I just got home from a great panel on “Re-Creating Universities Through Critical Ethnography” at the Society for Cultural Anthropology Meetings. It was organized by Davydd Greenwood, who was my teacher in college and has been working on anthropology of higher education for longer than I’ve been an academic. We also had Susan Wright, who’s worked on European higher education reforms since the 1990s, and Wes Shumar, who became a prominent critic of commodified higher education with College for Sale.
Davydd is known best for doing participatory action research, so naturally we wanted to devote half of the panel time to working collaboratively with the audience. We planned to ask them questions like these:
- How do we bring about change in the university when so many of us are deeply committed to the hierarchies and the elitism in the current systems of higher education? (Especially as neoliberalism pressures us to be more individualistic and more competitive.)
- Let’s be utopian: What kind of higher education do we truly want, and how might we get there from here?
- Which anthropological concepts/ethnographic texts are useful for analyzing our own practices and devising ways to change them?
- How does the university work when the current management and accountability models, if fully applied, would actually destroy them?
We were also hoping that, after sharing our presentations with the audience, we could engage them in trying to collectively generate new questions, new research agendas, and new strategies for re-creating universities. That didn’t entirely work out. What happened instead was experience-sharing – the crowd was small enough that everyone could take a turn at describing their own institutional circumstances and dilemmas. This turned up a wide range of situations, everyone from graduate student unionizers and undergraduates to junior and senior faculty. Correspondingly, the participants shared a wide range of strategies for intervening in their institutions: everything from open-source publishing advocacy to arguing over budgets to militant faculty committee politics. (I did notice, incidentally, that graduate students were under-represented in the audience compared to the conference public in general; I’m not quite sure why.)
But I was left wondering more than ever about the risks of specialization in anthropological work on universities. We — the panelists — were there in a double role: as facilitators of collaboration, but also as experts on the panel topic. I came away feeling that these two roles were more in conflict than one might hope. One might even say, abstractly, that the usual logic of expertise is at odds with the logic of collaboration – “expertise” seems to name a vertical relationship (the most knowledgeable people are privileged) while collaboration hopes to be more horizontal (everyone brings something to the table). Of course, this doesn’t have to be a problem in practice; there are ways of using expertise more collaboratively, less hierarchically. Still, I came away from our panel thinking that we were overly optimistic in asking our audience to instantly talk like higher education researchers, suggesting new research agendas. We said we were hoping for collaboration, but I think we may have wanted something more. Perhaps we had hoped that they would act as our peers.
There’s a logistical element here that’s worth noting.

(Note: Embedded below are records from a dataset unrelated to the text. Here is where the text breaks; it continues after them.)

(* ===== verification/Tenants.v ===== *)
(** * Tenant and key administration ([internal/api/handlers_tenants.go])

    The handlers under /admin/tenants, each as a whole, over the tables and this
    replica's key cache ([None] is the nil cache).  Request bodies are what
    [encoding/json] made of them; [crypto/rand] is a parameter that either fails
    or fills the buffer. *)

From stdpp Require Import pretty.
From S2P Require Import Prelude GoStrings Ids Quota World Store StoreInv Registry Config Auth KeyCache.

Module Tenants.
Import GoStrings Ids Store Auth.

Record createTenantRequest := mkCreateTenant {
  ct_Name : string;
  ct_ExternalRef : string;
  ct_MaxSandboxes : option Z;
  ct_CreateKey : option bool;
}.

(** [ut_MaxSandboxes] is [None] when the field was left out. *)
Record updateTenantRequest := mkUpdateTenant { ut_MaxSandboxes : option Z }.

Class RandEnv := {
  rand_ok : nat -> bool;
  rand_byte : nat -> nat -> ascii;
}.

Definition tworld : Type := world * option KeyCache.apiKeyCache.

Section tenants.
Context {E : Env} {St : SandboxStore} {KE : KeyEnv} {RD : RandEnv}.
Context (DefaultMaxSandboxes : Z).
#[local] Open Scope act_scope.

(** A call that does not touch the key cache. *)
Definition lift {R A} (m : act world R A) : act tworld R A :=
  fun p => let '(o, w') := m p.1 in (o, (w', p.2)).

Definition on_cache {R} (f : KeyCache.apiKeyCache -> KeyCache.apiKeyCache) : act tworld R unit :=
  modify (fun p => (p.1, f <$> p.2)).

(** [if err != nil { writeError(w, 500, prefix+err.Error()); return }] *)
Definition or_fail {A} (prefix : string) (m : act world store_error A) : act tworld response A :=
  let! o := lift (try m) in
  match o with
  | inl e => exit (RError 500 (MsgStore prefix e) "" "")
  | inr a => ret a
  end.

Definition require (b : bool) (r : response) : act tworld response unit := if b then ret tt else exit r.

(** [rand.Read] of a buffer of [k] bytes; [None] is its error. *)
Definition rand_read {R} (k : nat) : act world R (option (list ascii)) :=
  let! n := tick in
  ret (if rand_ok n then Some (rand_byte n <$> seq 0 k) else None).

(** [None] is the error of [rand.Read]. *)
Definition newAPIKey {R} (tenantID : string) : act world R (option (APIKey * string)) :=
  let! p := rand_read 4 in
  match p with
  | None => ret None
  | Some prefixBytes =>
      let! s := rand_read 24 in
      match s with
      | None => ret None
      | Some secretBytes =>
          let prefix := of_chars (hex_encode prefixBytes) in
          let plaintext := of_chars (chars "sbk_" ++ hex_encode prefixBytes ++ chars "_" ++ hex_encode secretBytes) in
          let! id := fresh_uuid in
          let! now := time_now in
          ret (Some (mkAPIKey id tenantID (hashAPIKey plaintext) prefix now 0, plaintext))
      end
  end.

Definition apiKeyToResponse (k : APIKey) (plaintext : string) : apiKeyResponse :=
  mkKeyResponse (k_ID k) (k_TenantID k) (k_Prefix k) (k_CreatedAt k) (k_RevokedAt k) plaintext.

(** [None]: the caller may set [n]. *)
Definition maxSandboxesError (role : authRole) (n : Z) : option string :=
  if decide (n < 0 \/ n > 2147483647) then Some "max_sandboxes must be between 0 and 2147483647"
  else if decide (role <> roleAdmin /\ (n < 1 \/ n > DefaultMaxSandboxes))
  then Some ("max_sandboxes must be between 1 and " +:+ pretty DefaultMaxSandboxes +:+ " for a provisioner key")
  else None.

Definition handleListTenants (auth : option authIdentity) : act tworld response response :=
  do! lift (requireAdmin auth) in
  let! tenants := or_fail "" ListTenants in
  ret (RTenants tenants).

Definition key_error {A} : act tworld response A := exit (writeError 500 "failed to create api key: rand").

Definition handleCreateTenant (auth : option authIdentity) (body : option createTenantRequest) : act tworld response response :=
  let! role := lift (requireAdminOrProvisioner auth) in
  match body with
  | None => exit (writeError 400 "invalid JSON body")
  | Some req =>
      let! maxSandboxes :=
        match ct_MaxSandboxes req with
        | None => ret DefaultMaxSandboxes
        | Some n => match maxSandboxesError role n with
                    | Some msg => exit (writeError 400 msg)
                    | None => ret n
                    end
        end in
      let createKey := default true (ct_CreateKey req) in
      let! now := lift time_now in
      let! id := lift fresh_uuid in
      let t := mkTenant id (ct_Name req) (ct_ExternalRef req) maxSandboxes now in
      if createKey : bool then
        let! ok := lift (newAPIKey (t_ID t)) in
        match ok with
        | None => key_error
        | Some (k, plaintext) =>
            do! or_fail "failed to create tenant: " (CreateTenantWithAPIKey t k) in
            ret (RTenant 201 t (Some (apiKeyToResponse k plaintext)))
        end
      else
        do! or_fail "failed to create tenant: " (CreateTenant t) in
        ret (RTenant 201 t None)
  end.

Definition handleGetTenant (auth : option authIdentity) (id : string) : act tworld response response :=
  do! lift (requireAdmin auth) in
  do! require (isValidUUID id) (writeError 400 "invalid tenant id") in
  let! t := or_fail "" (GetTenant id) in
  match t with
  | None => exit (writeError 404 "tenant not found")
  | Some t => ret (RTenant 200 t None)
  end.

Definition handleUpdateTenant (auth : option authIdentity) (id : string) (body : option updateTenantRequest) :
    act tworld response response :=
  let! role := lift (requireAdminOrProvisioner auth) in
  do! require (isValidUUID id) (writeError 400 "invalid tenant id") in
  match body with
  | None => exit (writeError 400 "invalid JSON body")
  | Some req =>
      match ut_MaxSandboxes req with
      | None => exit (writeError 400 "max_sandboxes is required")
      | Some n =>
          match maxSandboxesError role n with
          | Some msg => exit (writeError 400 msg)
          | None =>
              let! t := or_fail "" (GetTenant id) in
              match t with
              | None => exit (writeError 404 "tenant not found")
              | Some t =>
                  let! o := lift (try (UpdateTenantLimits id n)) in
                  match o with
                  | inl ErrTenantNotFound => exit (writeError 404 "tenant not found")
                  | inl e => exit (RError 500 (MsgStore "" e) "" "")
                  | inr _ => ret (RTenant 200 (set_max_sandboxes n t) None)
                  end
              end
          end
      end
  end.

Definition handleDeleteTenant (auth : option authIdentity) (id : string) : act tworld response response :=
  let! _role := lift (requireAdminOrProvisioner auth) in
  do! require (isValidUUID id) (writeError 400 "invalid tenant id") in
  let! t := or_fail "" (GetTenant id) in
  match t with
  | None =>
      do! on_cache (KeyCache.invalidateTenant id) in
      ret RNoContent
  | Some _ =>
      let! o := lift (try (DeleteTenant id)) in
      do! on_cache (KeyCache.invalidateTenant id) in
      match o with
      | inl ErrTenantHasSandboxes => exit (writeError 409 "tenant has sandboxes; delete them first")
      | inl e => exit (RError 500 (MsgStore "" e) "" "")
      | inr _ => ret RNoContent
      end
  end.

Definition handleListTenantKeys (auth : option authIdentity) (tenantID : string) : act tworld response response :=
  do! lift (requireAdmin auth) in
  do! require (isValidUUID tenantID) (writeError 400 "invalid tenant id") in
  let! t := or_fail "" (GetTenant tenantID) in
  match t with
  | None => exit (writeError 404 "tenant not found")
  | Some _ =>
      let! keys := or_fail "" (ListAPIKeysByTenant tenantID) in
      ret (RKeys ((fun k => apiKeyToResponse k "") <$> keys))
  end.

(** [None] is the error of [newAPIKey]. *)
Definition mintAPIKey (tenantID : string) : act world store_error (option apiKeyResponse) :=
  let! ok := newAPIKey tenantID in
  match ok with
  | None => ret None
  | Some (k, plaintext) =>
      do! CreateAPIKey k in
      ret (Some (apiKeyToResponse k plaintext))
  end.

Definition handleCreateTenantKey (auth : option authIdentity) (tenantID : string) : act tworld response response :=
  do! lift (requireAdmin auth) in
  do! require (isValidUUID tenantID) (writeError 400 "invalid tenant id") in
  let! t := or_fail "" (GetTenant tenantID) in
  match t with
  | None => exit (writeError 404 "tenant not found")
  | Some _ =>
      let! k := or_fail "failed to create api key: " (mintAPIKey tenantID) in
      match k with
      | None => key_error
      | Some k => ret (RKey k)
      end
  end.

Definition handleRevokeTenantKey (auth : option authIdentity) (tenantID keyID : string) : act tworld response response :=
  do! lift (requireAdmin auth) in
  do! require (isValidUUID tenantID && isValidUUID keyID) (writeError 400 "invalid id") in
  let! k := or_fail "" (GetAPIKey keyID) in
  match k with
  | None => exit (writeError 404 "api key not found")
  | Some k =>
      if decide (k_TenantID k <> tenantID) then exit (writeError 404 "api key not found")
      else
        let! o := lift (try (RevokeAPIKey keyID)) in
        do! on_cache (KeyCache.invalidate (k_KeyHash k)) in
        match o with
        | inl e => exit (RError 500 (MsgStore "" e) "" "")
        | inr _ => ret RNoContent
        end
  end.
End tenants.

(** ** Properties *)

Section tenants_laws.
Context {E : Env} {St : SandboxStore} {HL : StoreLaws St} {KE : KeyEnv} {RD : RandEnv}.
Context (DefaultMaxSandboxes : Z).

Lemma wp_lift {R A} (m : act world R A) (Q : R + A -> tworld -> Prop) p :
  wp m (fun o w' => Q o (w', p.2)) p.1 -> wp (lift m) Q p.
Proof. unfold wp, lift. by destruct (m p.1). Qed.

(** What a store call of a handler leaves behind, and the 500 it may end in. *)
Lemma wp_or_fail_reads {A} prefix (m : act world store_error A) P (Q : response + A -> tworld -> Prop) p :
  reads m P ->
  (forall e p', w_db p'.1 = w_db p.1 -> p'.2 = p.2 -> Q (inl (RError 500 (MsgStore prefix e) "" "")) p') ->
  (forall a p', w_db p'.1 = w_db p.1 -> p'.2 = p.2 -> P (w_db p.1) a -> Q (inr a) p') ->
  wp (or_fail prefix m) Q p.
Proof.
  intros Hm He Ha. unfold or_fail. apply wp_bind, wp_lift, wp_try. eapply wp_mono; [apply Hm|].
  intros [e|a] w' (Hdb & _ & Hr); simpl; [apply wp_exit|apply wp_ret]; auto.
Qed.

Lemma wp_requireAdmin auth (Q : response + unit -> tworld -> Prop) p :
  Q (inl (writeError 403 "admin API key required")) p ->
  (forall i, auth = Some i -> Role i = roleAdmin -> Q (inr tt) p) -> wp (lift (requireAdmin auth)) Q p.
Proof.
  intros H1 H2. apply wp_lift. destruct p. unfold requireAdmin. destruct auth as [i|]; [case_decide|];
    first [apply wp_ret|apply wp_exit]; eauto.
Qed.
Lemma follower_turn_ok x log f :
  exec_ok x log -> sane (f_after f) -> follower_ok x log f ->
  follower_ok x log (after_turn f (follow_turn (f_after f) x)) /\ is_panic (follow_turn (f_after f) x) = false.
Proof.
  intros Hok _ ([k Hk] & Hsane & Hst & Hs). pose proof (history_spec x log (f_after f) Hok Hsane) as Hh. unfold follow_turn.
  destruct (hasHistoryAfter (f_after f) x) eqn:Eh; simpl.
  2:{ split; [|done]. split; [by exists k|]. do 2 (split; [done|]). simpl. rewrite <- Hst.
      destruct (decide (minSeq x <= Z.of_nat (start (f_after f)))) as [Hle|]; [apply Hh in Hle; done|lia]. }
  rewrite (eventsAfter_spec x log) by done. split; [|done].
  assert (Hall : f_got f ++ drop (start (f_after f)) (lines log) = drop (start (f_from f)) (lines log)).
  { rewrite Hst, <- drop_drop, Hk. by rewrite drop_app_length. }
  unfold after_turn, follower_ok. cbn [f_from f_got f_after f_state]. rewrite Hall. split; [done|].
  destruct (o_events _ _ Hok) as (m & Hm & He & Hml). pose proof (o_small _ _ Hok) as Hsmall.
  assert (Hdone : match (if completed x then Completed else Waiting (notify x)) with
    | Turning | Cancelled => True
    | Waiting n => (n <= notify x)%nat /\ (n = notify x -> drop (start (f_from f)) (lines log) = drop (start (f_from f)) (lines log) /\ completed x = false)
    | Completed => drop (start (f_from f)) (lines log) = drop (start (f_from f)) (lines log) /\ completed x = true
    | Trimmed => Z.of_nat (start (f_from f) + length (drop (start (f_from f)) (lines log))) < minSeq x
    | Panicked => False end) by (by destruct (completed x)).
  destruct (drop (start (f_after f)) (lines log)) as [|d ds] eqn:Ed.
  - rewrite app_nil_r in Hall. rewrite <- Hall in *. by repeat split.
  - assert (Hlt : (start (f_after f) < length log)%nat).
    { apply (f_equal length) in Ed. rewrite length_drop, lines_length in Ed. simpl in Ed. lia. }
    assert (Hl : exists e, last (events x) = Some e /\ seq e = Z.of_nat (length log - 1)).
    { rewrite He, last_lookup, lookup_drop, length_drop, stored_length.
      replace (m + Init.Nat.pred (length log - m))%nat with (length log - 1)%nat by lia.
      destruct (lookup_lt_is_Some_2 (stored log) (length log - 1)) as [e Hel]; [rewrite stored_length; lia|].
      exists e. split; [done|]. by apply stored_lookup in Hel. }
    destruct Hl as (e & -> & Hseq). rewrite Hseq. split; [unfold sane, int64_max in *; left; lia|]. split; [|done].
    unfold start at 1. rewrite length_drop, lines_length. lia.
Qed.

Record inv (s : sys) : Prop := {
  i_exec : exec_ok (ex s) (log s);
  i_followers i f : followers s !! i = Some f -> follower_ok (ex s) (log s) f;
  i_held : held s = false;
}.

Lemma exec_inv_step s s' : inv s -> step sane s s' -> inv s'.
Proof.
  intros [Hx Hf Hh] Hs. destruct Hs as [s r now _ Hc Hn|s i after Hi Ha|s i f _ Hi Hst|s i f n Hi Hst].
  - split; simpl; [by apply append_ok| |done]. intros i f Hi. apply follower_append; eauto.
  - split; simpl; [done| |done]. intros j f [[_ <-]|[_ Hj]]%lookup_insert_Some; [|eauto].
    split; [apply prefix_nil|]. split; [done|]. simpl. split; [lia|done].
  - pose proof (Hf i f Hi) as Hok. destruct (follower_turn_ok (ex s) (log s) f Hx) as [Hok' Hp]; [apply Hok|done|].
    split; simpl; [done| |done]. intros j f' [[_ <-]|[_ Hj]]%lookup_insert_Some; eauto.
  - split; simpl; [done| |done]. intros j f' [[_ <-]|[_ Hj]]%lookup_insert_Some; [|eauto].
    destruct (Hf i f Hi) as (? & ? & ? & _). by repeat split.
Qed.

Lemma exec_reachable max s : rtc (step sane) (initial max) s -> inv s.
Proof.
  intros Hr. assert (Hi : inv (initial max)).
  { split; simpl; [|intros i f Hi; by rewrite lookup_empty in Hi|done]. split; simpl; try done.
    - exists 0%nat. split; [done|]. split; [done|]. by right.
    - by right; lia. }
  revert Hi. induction Hr; eauto using exec_inv_step.
Qed.

Lemma max_bytes_step s s' P : step P s s' -> maxEventBytes (ex s') = maxEventBytes (ex s).
Proof. intros [s0 r now _ _ _| | |]; try done. simpl. unfold append. by destruct (trim _ _ _ _) as [[]]. Qed.

Lemma max_bytes_reachable max s P : rtc (step P) (initial max) s -> maxEventBytes (ex s) = max.
Proof.
  intros Hr. change (maxEventBytes (ex s) = maxEventBytes (ex (initial max))).
  induction Hr as [|s1 s2 s3 H1 H2 IH]; [done|]. rewrite IH. by eapply max_bytes_step.
Qed.

(** C5: A stream delivers every event exactly once and in order.  Whatever events
    are appended and trimmed while any number of streams follow, a stream has
    sent the events after the one it was asked for, without a gap and without a
    repeat; when it ends because the command is done it has sent them all, up to
    the terminal event; when it says the history is gone the next event it needed
    was really trimmed; and while it waits for a signal that has not come there
    is nothing it has not sent, so no wake-up is lost.  No stream panics.  This is
    for [after] values below 2^63 - 1, the largest uint64, or none ([sane]);
    the values in between can make a stream panic. *)
Theorem follow_exactly_once max s i f :
  rtc (step sane) (initial max) s -> followers s !! i = Some f ->
  let rest := drop (start (f_from f)) (lines (log s)) in
  f_got f `prefix_of` rest /\
  match f_state f with
  | Completed => f_got f = rest /\ exists r, last (log s) = Some r /\ isTerminal r = true
  | Trimmed => Z.of_nat (start (f_from f) + length (f_got f)) < minSeq (ex s)
  | Waiting n => n = notify (ex s) -> f_got f = rest
  | Panicked => False
  | Turning | Cancelled => True
  end.
Proof.
  intros Hr Hf. destruct (exec_reachable _ _ Hr) as [Hx Hall _]. destruct (Hall i f Hf) as (Hp & _ & _ & Hs).
  split; [done|]. destruct (f_state f); try done.
  - by intros Hn; apply Hs.
  - destruct Hs as [Hs Hc]. split; [done|]. rewrite (o_completed _ _ Hx) in Hc. destruct (last (log s)); [eauto|done].
Qed.

Definition out (n : nat) : Response := mkResponse None Stdout [] (replicate n (byte 97)) 0 None 0 None None [].
Definition bye : Response := mkResponse None Exit [] [] 0 (Some true) 7 (Some false) (Some false) [].

Lemma follow_exactly_once_witness :
  exists s f, rtc (step sane) (initial 100) s /\ followers s !! 0%nat = Some f /\ f_state f = Completed /\
    minSeq (ex s) = 2 /\ f_got f = drop 1 (lines [newStartedResponse (chars "x"); out 3; bye]).
Proof.
  assert (H : exists s f, rtc (step sane) (initial 100) s /\ followers s !! 0%nat = Some f /\ f_state f = Completed /\
    minSeq (ex s) = 2 /\ f_from f = Some 0 /\ log s = [newStartedResponse (chars "x"); out 3; bye]).
  { eexists _, _. split; [|split; [|split; [|split]]].
    { eapply rtc_l; [apply (step_append _ _ (newStartedResponse (chars "x")) 5); vm_compute; reflexivity|].
      eapply rtc_l; [apply (step_append _ _ (out 3) 5); vm_compute; reflexivity|].
      eapply rtc_l; [apply (step_follow _ _ 0 (Some 0)); [vm_compute; reflexivity|left; split; vm_compute; congruence]|].
      eapply rtc_l; [eapply (step_turn _ _ 0); [vm_compute; reflexivity|vm_compute; reflexivity|left; reflexivity]|].
      eapply rtc_l; [apply (step_append _ _ bye 6); vm_compute; reflexivity|].
      eapply rtc_l; [eapply (step_turn _ _ 0); [vm_compute; reflexivity|vm_compute; reflexivity|right; eexists; split; [reflexivity|vm_compute; discriminate]]|].
      apply rtc_refl. }
    all: try (vm_compute; reflexivity). split; vm_compute; reflexivity. }
  destruct H as (s & f & Hr & Hf & Hs & Hm & Hfrom & Hl). exists s, f. do 4 (split; [done|]).
  pose proof (follow_exactly_once 100 s 0 f Hr Hf) as [_ H]. rewrite Hs, Hfrom, Hl in H. exact (proj1 H).
Defined.

(** The history kept is exact and bounded: reading it after any event gives
    precisely the events that followed, in order, or reports them gone exactly
    when one of them was trimmed; and it stays within its byte budget unless it
    is down to a single event. *)
Theorem snapshot_exact max s after :
  rtc (step sane) (initial max) s -> sane after ->
  Snapshot after (ex s) =
    (if decide (minSeq (ex s) <= Z.of_nat (start after)) then SnapEvents (drop (start after) (lines (log s))) else SnapTrimmed) /\
  HasHistory after (ex s) = bool_decide (minSeq (ex s) <= Z.of_nat (start after)) /\
  total (events (ex s)) = size (ex s) /\ (size (ex s) <= max \/ (length (events (ex s)) <= 1)%nat).
Proof.
  intros Hr Ha. destruct (exec_reachable _ _ Hr) as [Hx _ _]. pose proof (history_spec _ _ _ Hx Ha) as Hh.
  unfold Snapshot, HasHistory. split; [|split; [|split; [by rewrite <- (o_size _ _ Hx)|]]].
  - case_decide as Hd; destruct (hasHistoryAfter after (ex s)) eqn:Eh; simpl; [by rewrite (eventsAfter_spec _ _ _ Hx Ha Eh)|..]; [|tauto|done].
    by apply Hh in Hd.
  - apply eq_bool_prop_intro. by rewrite !Is_true_true, bool_decide_eq_true.
  - pose proof (o_budget _ _ Hx) as Hb. by rewrite (max_bytes_reachable _ _ _ Hr) in Hb.
Qed.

Collaboration, as Davydd reminded me, takes a large investment of time and energy, and it was probably unrealistic to expect a new form of interaction to emerge in the space of 90 minutes. The traditional logic of expertise, by contrast, is a script that academics are automatically trained to practice. In a traditional conference panel, you don’t need to spend time figuring out how to interact, because you come in with a set of expectations and habits that presuppose you to participate in the usual logic of deferring to expert knowledge. It’s efficient not to challenge these habits.
In the context of doing critical research on university institutions, this is worrisome. Surely the point of a critical anthropology of universities is to help improve these institutions by working broadly with their denizens. In that context, it would be a terrible irony if we ended up producing narrow expert knowledge in the usual disciplinary mode. (Or at least, if this were mainly what we produced.)
There is a lot of precedent in higher education for “critical” fields like feminism being defanged by walling them off into their own disciplinary space. Is this inevitable for “critical university studies” as well? The recent invention of the “critical university studies” label seems to point in that direction.
If we’re not to end up there, I think we may need to work harder at figuring out how to interrupt the usual logics of expertise even when they help bring attention to our work.